▸ Exercise requirements
Start at the line that contains "let '((os, err), w')". Repeat it and each line after it, exactly, up to and including the final line of the data.

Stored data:
(** X4. Registering one more OS analyzer never changes an identification
    that succeeded: [GetOS] then returns the same OS and stops in the same
    world.  Where [GetOS] failed, it now answers as a registry holding the
    new analyzer alone would, started in the world the failed call left. *)
Theorem GetOS_after_registration g filesMap w (analyzer : OSAnalyzer W) :
  let '((os, err), w') := GetOS g filesMap w in
  GetOS (RegisterOSAnalyzer analyzer g) filesMap w
  = match err with
    | None => ((os, None), w')
    | Some _ =>
        GetOS (RegisterOSAnalyzer analyzer (Registry_init (Library:=Library)))
          filesMap w'
    end.
Proof.
  unfold GetOS. simpl. rewrite GetOS_range_app.
  by destruct (GetOS_range (osAnalyzers g) filesMap w) as [[os [e|]] w'].
Qed.

(** X5. Registering one more package analyzer never changes an enumeration
    that succeeded.  Where [GetPackages] failed, it now answers as a
    registry holding the new analyzer alone would, started in the world the
    failed call left. *)
Theorem GetPackages_after_registration g filesMap w (analyzer : PkgAnalyzer W) :
  let '((pkgs, err), w') := GetPackages g filesMap w in
  GetPackages (RegisterPkgAnalyzer analyzer g) filesMap w
  = match err with
    | None => ((pkgs, None), w')
    | Some _ =>
        GetPackages
          (RegisterPkgAnalyzer analyzer (Registry_init (Library:=Library)))
          filesMap w'
    end.
Proof.
  unfold GetPackages. simpl. rewrite GetPackages_range_app.
  by destruct (GetPackages_range (pkgAnalyzers g) filesMap w)
    as [[pkgs [e|]] w'].
Qed.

▸ Exercise result
  let '((os, err), w') := GetOS g filesMap w in
  GetOS (RegisterOSAnalyzer analyzer g) filesMap w
  = match err with
    | None => ((os, None), w')
    | Some _ =>
        GetOS (RegisterOSAnalyzer analyzer (Registry_init (Library:=Library)))
          filesMap w'
    end.
Proof.
  unfold GetOS. simpl. rewrite GetOS_range_app.
  by destruct (GetOS_range (osAnalyzers g) filesMap w) as [[os [e|]] w'].
Qed.

(** X5. Registering one more package analyzer never changes an enumeration
    that succeeded.  Where [GetPackages] failed, it now answers as a
    registry holding the new analyzer alone would, started in the world the
    failed call left. *)
Theorem GetPackages_after_registration g filesMap w (analyzer : PkgAnalyzer W) :
  let '((pkgs, err), w') := GetPackages g filesMap w in
  GetPackages (RegisterPkgAnalyzer analyzer g) filesMap w
  = match err with
    | None => ((pkgs, None), w')
    | Some _ =>
        GetPackages
          (RegisterPkgAnalyzer analyzer (Registry_init (Library:=Library)))
          filesMap w'
    end.
Proof.
  unfold GetPackages. simpl. rewrite GetPackages_range_app.
  by destruct (GetPackages_range (pkgAnalyzers g) filesMap w)
    as [[pkgs [e|]] w'].
Qed.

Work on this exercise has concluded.